1770-10-20, de Voltaire [François Marie Arouet] à Jean Le Rond d'Alembert.

Mon cher et véritable philosophe, il y a d’étranges rencontres.
Le réquisitorien arrive à Ferney le même jour que vous, et Palissot arrive à Genêve la veille de Votre départ. Il y est encore On dit qu’il y fait imprimer un bel ouvrage contre la philosophie. Je n’ai eu l’honneur de voir ni l’ouvrage, ni l’auteur.

On prétend qu’un jeune philosophe, avocat général de Bordeaux, amoureux de la tolérance, de la liberté et de Henri 4, a été enlevé par lettre de cachet, et conduit à Pierre-en-Cyse; c’est apparemment pour ces trois délits. Mais Palissot aura probablement une place considérable à son retour à Paris; et Freron sera fait maître des requêtes.

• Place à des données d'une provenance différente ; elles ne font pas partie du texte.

Lemma fence_step w w' : structure_inv w -> fence_inv w -> step w w' -> fence_inv w'.
Proof.
  intros Hinv Hf Hstep. pose proof (inv_lock w Hinv) as Hl.
  destruct Hstep as
    [i m am t Hi Hb Hbeg|m am t Hb Hbeg|i w' Hs|i w' Hs|j k a Hj Hind|j k a Hj Hobs|j k a Hj Hobs
    |j k a v l Hj Hv|j k a v l Hj Hv| | | ].
  all: try (eapply fence_same_tasks; [exact Hf|done|done]).
  - apply begin_spec in Hbeg as (Hopen & _ & ->). intros j n q Hj Hq. simpl. by rewrite Hopen.
  - apply begin_spec in Hbeg as (Hopen & _ & ->). eapply fence_same_tasks; [done|done|].
    cbn [w_tracker set_tracker active_finish snd]. by rewrite finish_seal.
  - by eapply fence_task_step.
  - destruct Hs; (eapply fence_update; [exact Hf|exact Hl|eassumption|by erewrite <- set_phase_tasks|]);
      by left.
  - eapply fence_same_tasks; [done|done|]. simpl. rewrite drain_start_seal. by case_bool_decide.
  - eapply fence_same_tasks; [done|done|]. simpl. by rewrite drain_check_seal.
Qed.

Lemma reachable_fence w : reachable w -> fence_inv w.
Proof.
  apply reachable_invariant.
  - intros m i n p Hi. unfold task_at in Hi; simpl in Hi. by rewrite lookup_empty in Hi.
  - intros w1 w2 Hr Hf Hs. eapply fence_step; eauto using reachable_structure.
Qed.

Si vous pouvez vous arracher de Montpellier où il y a tant d’esprit et de connaissances; si vous allez à Aix comme c’était votre intention, on vous recommandera une affaire auprès de mr de Castillon qui pense comme mr Du Paty, et qui cependant n’habitera point, à ce que j’espère, le château de Pierre-en-Cyse; il vaudrait pourtant mieux y être que d’avoir fait certain réquisitoire.

J’ai peur que vous ne trouviez le requérant à Montpellier. Vous venez toujours après lui partout où il va.

Persequitur pede pœna claudo.

Bien des respects et des regrets à votre très aimable compagnon de voyage, autant à m. Duché, à mr Venel, et à quiconque pense. Made Denis vous fait les plus tendres compliments. Mon cœur est à vous jusqu’au moment où j’irai trouver d’Amilaville.